Murray Gell-Mann - Biography

Biography

Gell-Mann was born in lower Manhattan into a family of Jewish immigrants from the Austro-Hungarian Empire, Gell-Mann quickly revealed himself as a child prodigy. Propelled by an intense boyhood curiosity and love for nature and mathematics, he graduated valedictorian from the Columbia Grammar & Preparatory School and subsequently entered Yale at the age of 15 as a member of Jonathan Edwards College. At Yale, he participated in the William Lowell Putnam Mathematical Competition and was on the team representing Yale University (along with Murray Gerstenhaber and Henry O. Pollak) that won the second prize in 1947. In 1948, Gell-Mann earned a bachelor's degree in Physics and went on to attend graduate school at MIT where he received his PhD in physics in 1951.

Gell-Mann's work in the 1950s involved recently discovered cosmic ray particles that came to be called kaons and hyperons. Classifying these particles led him to propose that a quantum number called strangeness would be conserved by the strong and the electromagnetic interactions, but not by the weak interactions. Another of Gell-Mann's ideas is the Gell-Mann-Okubo formula, which was, initially, a formula based on empirical results, but was later explained by the quark model. Gell-Mann and Abraham Pais were involved in explaining many puzzling aspects of the physics of these particles.

In 1961, this led him (and Kazuhiko Nishijima) to introduce a classification scheme for hadrons, elementary particles that participate in the strong interaction. (This scheme was independently proposed by Yuval Ne'eman.) This scheme is now explained by the quark model. Gell-Mann referred to the scheme as the Eightfold Way, because of the octets of particles in the classification. The term is a reference to the eightfold way of Buddhism.

In 1964, Gell-Mann and George Zweig, independently, went on to postulate the existence of quarks, particles of which hadrons are composed. The name was coined by Gell-Mann and is a reference to the novel Finnegans Wake, by James Joyce ("Three quarks for Muster Mark!" book 2, episode 4). Zweig had referred to the particles as "aces", but Gell-Mann's name caught on. Quarks, antiquarks, and gluons were soon accepted as the underlying elementary objects in the study of the structure of hadrons. In 1972 he and Harald Fritzsch introduced the conserved quantum number "color charge", and later along with Heinrich Leutwyler, they introduced quantum chromodynamics (QCD) as the gauge theory of the strong interaction (cf. references). The quark model is a part of QCD, and it has been robust enough to survive the discovery of new "flavors" of quarks.

Gell-Mann and Richard Feynman, working together, along with the independent duo of George Sudarshan and Robert Marshak, were the first to discover the vector and axial vector structures of the weak interaction in physics. This work followed the experimental discovery of the violation of parity by Chien-Shiung Wu, as suggested by Chen Ning Yang and Tsung-Dao Lee, theoretically.

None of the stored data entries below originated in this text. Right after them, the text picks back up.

(* ===== verification/JobService.v ===== *)
(** [backend/jobs/service.py]: the producer, claim, lease, retry, recovery,
    cancellation, replay and retention services of the durable queue, over the
    table of [JobModel].  [clock] is [utc_now_naive()], [uuid] is
    [uuid.uuid4().hex]; [others] is what other sessions commit between two
    statements of the same call (the identity when the session is alone). *)
From S2P Require Import Prelude PyStr PyJson JobModel.
Open Scope string_scope.
Open Scope list_scope.
Local Open Scope py_scope.

Definition DEFAULT_MAX_ATTEMPTS : Z := 3.
Definition DEFAULT_LEASE_SECONDS : Z := 60.
Definition BACKOFF_BASE_SECONDS : Z := 10.
Definition BACKOFF_CAP_SECONDS : Z := 3600.

Definition JobError (msg : string) : exn := Exn "JobError" msg.

(** [now or utc_now_naive()] *)
Definition now_or (now : option Z) (clock : Z) : Z :=
  match now with Some t => t | None => clock end.

Definition sanitize (detail : option string) : option string :=
  option_map (take_str 2000) detail.

Definition opt_str (o : option string) : json :=
  match o with Some s => JStr s | None => JNull end.
Definition opt_int (o : option Z) : json :=
  match o with Some z => JInt z | None => JNull end.

(** The [details] dictionary of [_audit]. *)
Definition audit_dict (j : Job) (extra : list (string * json)) : list (string * json) :=
  let details := [("job_id", JStr (job_id j)); ("job_type", JStr (job_type j));
                  ("org_id", opt_int (org_id j)); ("status", JStr (status j))] in
  let details := match error_code j with
                 | Some c => if truthy c then dict_set "error_code" (JStr c) details else details
                 | None => details
                 end in
  dict_update details extra.

Definition backoff (n : Z) : Z :=
  Z.min (BACKOFF_BASE_SECONDS * 2 ^ Z.max (n - 1) 0) BACKOFF_CAP_SECONDS.

Section service.
Context {W : Type}.
Notation Db := (JobDb W).

Definition audit (action : string) (j : Job) (actor_id : option Z)
    (extra : list (string * json)) : M Db unit :=
  mmodify (add_audit (mkAudit action "background_job" (id j) actor_id
                              (dumps false (JObj (audit_dict j extra))))).

(** ** Producer *)

Definition key_matches (org : option Z) (jtype key : string) (r : Job) : bool :=
  bool_decide (org_id r = org) && bool_decide (job_type r = jtype) &&
  bool_decide (idempotency_key r = key).

Definition find_by_key (org : option Z) (jtype key : string) (d : Db) : option Job :=
  List.find (key_matches org jtype key) (jobs d).

(** The keyword arguments of [enqueue]. *)
Record EnqueueArgs := mkEnqueue {
  ea_job_type : string; ea_org_id : option Z; ea_idempotency_key : string;
  ea_payload : option json; ea_requested_by : option Z; ea_priority : Z;
  ea_max_attempts : Z; ea_available_at : option Z; ea_correlation_id : option string;
  ea_payload_version : Z
}.

Definition new_job (a : EnqueueArgs) (clock : Z) (uuid : string) (i : Z) : Job :=
  mkJob i uuid (ea_job_type a) (ea_org_id a) (ea_requested_by a) (ea_idempotency_key a)
    (ea_payload_version a) (option_map (dumps false) (ea_payload a)) QUEUED
    (ea_priority a) 0 (ea_max_attempts a) (now_or (ea_available_at a) clock)
    None None clock None None None None (ea_correlation_id a) None.

Definition enqueue (a : EnqueueArgs) (clock : Z) (uuid : string) (others : Db -> Db)
  : M Db Job :=
  if bool_decide (ea_idempotency_key a = "") then
    mraise (JobError "idempotency_key is required")
  else
    do! d <- mget;
    match find_by_key (ea_org_id a) (ea_job_type a) (ea_idempotency_key a) d with
    | Some existing => mret existing
    | None =>
        run! interfere others;
        mtry (flush_insert (new_job a clock uuid))
          (fun e =>
             if bool_decide (exn_name e = "IntegrityError") then
               run! rollback;
               do! d' <- mget;
               match find_by_key (ea_org_id a) (ea_job_type a) (ea_idempotency_key a) d' with
               | Some dup => mret dup
               | None => mraise e
               end
             else mraise e)
    end.

(** ** Claim and lease *)

Definition due (jtype : option string) (now : Z) (j : Job) : bool :=
  bool_decide (status j = QUEUED) && (available_at j <=? now)%Z &&
  match jtype with Some t => bool_decide (job_type j = t) | None => true end.

(** [ORDER BY priority, available_at, id] *)
Definition claim_order (a b : Job) : bool :=
  (priority a <? priority b)%Z ||
  (priority a =? priority b)%Z &&
    ((available_at a <? available_at b)%Z ||
     (available_at a =? available_at b)%Z && (id a <=? id b)%Z).

(** [locked]: ids whose rows other transactions hold, which only
    PostgreSQL's [SKIP LOCKED] passes over. *)
Definition select_candidate_id (jtype : option string) (now : Z) (is_pg : bool)
    (locked : list Z) (d : Db) : option Z :=
  let rows := List.filter (due jtype now) (jobs d) in
  let rows := if is_pg then List.filter (fun j => negb (bool_decide (id j ∈ locked))) rows
              else rows in
  option_map id (hd_error (sort_by claim_order rows)).

Definition claim_values (owner : string) (expires now : Z) (j : Job) : Job :=
  set_attempt (attempt j + 1)
    (set_started_at (Some now)
      (set_lease_expires_at (Some expires)
        (set_lease_owner (Some owner) (set_status RUNNING j)))).

(** The compare-and-set [UPDATE], returning its row count. *)
Definition claim_cas (i : Z) (owner : string) (expires now : Z) : M Db Z := fun s =>
  let p r := (id r =? i)%Z && bool_decide (status r = QUEUED) in
  let d := sess_db s in
  (Ok (count_where p (jobs d)),
   mkSession (with_jobs (update_where p (claim_values owner expires now)) d) (sess_base s)).

(** The second half of [claim]: take the candidate, or give way. *)
Definition claim_take (candidate : Z) (lease_owner : string) (lease_expires now : Z)
  : M Db (option Job) :=
  do! rowcount <- claim_cas candidate lease_owner lease_expires now;
  if negb (rowcount =? 1)%Z then run! rollback; mret None
  else run! commit;
       do! d' <- mget;
       mret (get_job candidate d').

Definition claim (lease_owner : string) (jtype : option string) (lease_seconds : Z)
    (now : option Z) (clock : Z) (is_pg : bool) (locked : list Z) (others : Db -> Db)
  : M Db (option Job) :=
  let now := now_or now clock in
  do! d <- mget;
  match select_candidate_id jtype now is_pg locked d with
  | None => mret None
  | Some candidate =>
      let lease_expires := (now + lease_seconds * SECOND)%Z in
      run! interfere others;
      claim_take candidate lease_owner lease_expires now
  end.

Definition renew_lease (job : Job) (owner : string) (lease_seconds : Z)
    (now : option Z) (clock : Z) : M Db bool :=
  let now := now_or now clock in
  do! d <- mget;
  let p r := (id r =? id job)%Z && bool_decide (status r = RUNNING) &&
             bool_decide (lease_owner r = Some owner) in
  run! mmodify (with_jobs (update_where p (set_lease_expires_at (Some (now + lease_seconds * SECOND)%Z))));
  run! commit;
  mret (count_where p (jobs d) =? 1)%Z.

(** ** Terminal and retry transitions *)

Definition complete (job : Job) (now : option Z) (clock : Z) : M Db unit :=
  run! mlift (assert_transition (status job) SUCCEEDED);
  run! flush_update job
         (set_lease_expires_at None
           (set_lease_owner None
             (set_finished_at (Some (now_or now clock)) (set_status SUCCEEDED job))));
  commit.

Definition fail (job : Job) (code : string) (detail : option string)
    (now : option Z) (clock : Z) (terminal : bool) : M Db string :=
  let now := now_or now clock in
  let job1 := set_lease_expires_at None
                (set_lease_owner None
                  (set_error_detail (sanitize detail)
                    (set_error_code (Some (take_str 60 code)) job))) in
  run! mark_dirty job job1;
  if negb terminal && (attempt job <? max_attempts job)%Z then
    run! mlift (assert_transition (status job1) RETRY_WAIT);
    run! flush_update job
           (set_available_at (now + backoff (attempt job) * SECOND)%Z
             (set_status RETRY_WAIT job1));
    run! commit;
    mret RETRY_WAIT
  else
    run! mlift (assert_transition (status job1) FAILED);
    run! flush_update job (set_finished_at (Some now) (set_status FAILED job1));
    run! commit;
    mret FAILED.

Definition retry_due (now : Z) (r : Job) : bool :=
  bool_decide (status r = RETRY_WAIT) && (available_at r <=? now)%Z.

Definition promote_retry_ready (now : option Z) (clock : Z) : M Db Z :=
  let now := now_or now clock in
  do! d <- mget;
  run! mmodify (with_jobs (update_where (retry_due now) (set_status QUEUED)));
  run! commit;
  mret (count_where (retry_due now) (jobs d)).

(** ** Recovery supervisor *)

Definition lease_expired (now : Z) (r : Job) : bool :=
  bool_decide (status r = RUNNING) &&
  match lease_expires_at r with Some t => (t <? now)%Z | None => false end.

(** Each [fail] commits, which expires the loaded instances: the next one is
    reloaded before its attributes are read. *)
Fixpoint fail_each (ids : list Z) (now clock : Z) : M Db unit :=
  match ids with
  | [] => mret tt
  | i :: ids' =>
      do! job <- refresh i;
      do! _ <- fail job "lease_expired"
                 (Some "worker lease expired; recovered by supervisor")
                 (Some now) clock false;
      fail_each ids' now clock
  end.

Definition recover_abandoned_leases (now : option Z) (clock : Z) : M Db Z :=
  let now := now_or now clock in
  do! d <- mget;
  let stale := List.filter (lease_expired now) (jobs d) in
  run! fail_each (map id stale) now clock;
  mret (Z.of_nat (length stale)).

(** ** Cancellation and replay *)

Definition cancel (job : Job) (actor_id : option Z) (clock : Z) : M Db unit :=
  run! mlift (assert_transition (status job) CANCELLED);
  let job' := set_finished_at (Some clock) (set_status CANCELLED job) in
  run! flush_update job job';
  run! audit "job.cancel" job' actor_id [];
  commit.

(** [f"{job.idempotency_key}:replay:{uuid.uuid4().hex[:8]}"] *)
Definition replay_key (job : Job) (uuid : string) : string :=
  idempotency_key job ++ ":replay:" ++ take_str 8 uuid.

Definition replay_job (job : Job) (actor_id : option Z) (clock : Z)
    (uuid uuid' : string) (i : Z) : Job :=
  mkJob i uuid (job_type job) (org_id job)
    (match actor_id with Some a => Some a | None => requested_by job end)
    (replay_key job uuid') (payload_version job) (payload job) QUEUED
    (priority job) 0 (max_attempts job) clock
    None None clock None None None None (correlation_id job) (Some (job_id job)).

Definition replay (job : Job) (actor_id : option Z) (clock : Z) (uuid uuid' : string)
  : M Db Job :=
  if negb (bool_decide (status job = FAILED)) then
    mraise (JobError ("only failed jobs can be replayed (status=" ++ status job ++ ")"))
  else
    do! new <- flush_insert (replay_job job actor_id clock uuid uuid');
    run! audit "job.replay" job actor_id [("replay_job_id", JStr (job_id new))];
    run! commit;
    mret new.

(** ** Retention *)

Definition purgeable (older_than : Z) (r : Job) : bool :=
  is_terminal (status r) &&
  match finished_at r with Some t => (t <? older_than)%Z | None => false end.

Definition purge_terminal_jobs (older_than : Z) : M Db Z :=
  do! d <- mget;
  run! mmodify (with_jobs (List.filter (fun r => negb (purgeable older_than r))));
  run! commit;
  mret (count_where (purgeable older_than) (jobs d)).
End service.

During the 1990s, Gell-Mann's interest turned to the emerging study of complexity. He played a central role in the founding of the Santa Fe Institute, where he continues to work as a Distinguished Professor. He wrote a popular science book about these matters, The Quark and the Jaguar: Adventures in the Simple and the Complex. The title of the book is taken from a line of a poem by Arthur Sze: "The world of the quark has everything to do with a jaguar circling in the night."

Gell-Mann also is an avid birdwatcher, a collector of antiquities, rancher, Along with S.A. Starostin, he established the Evolution of Human Languages project at the Santa Fe Institute.

The author George Johnson has written a biography of Gell-Mann, which is titled Strange Beauty: Murray Gell-Mann, and the Revolution in 20th-Century Physics, which Dr. Gell-Mann has criticized as inaccurate. The Nobel prize winning physicist Philip Anderson, in his chapter on Gell-Mann, says that Johnson's biography is excellent. Both Anderson and Johnson say that Gell-Mann is a perfectionist and that his semibiographical, The Quark and the Jaguar is consequently incomplete.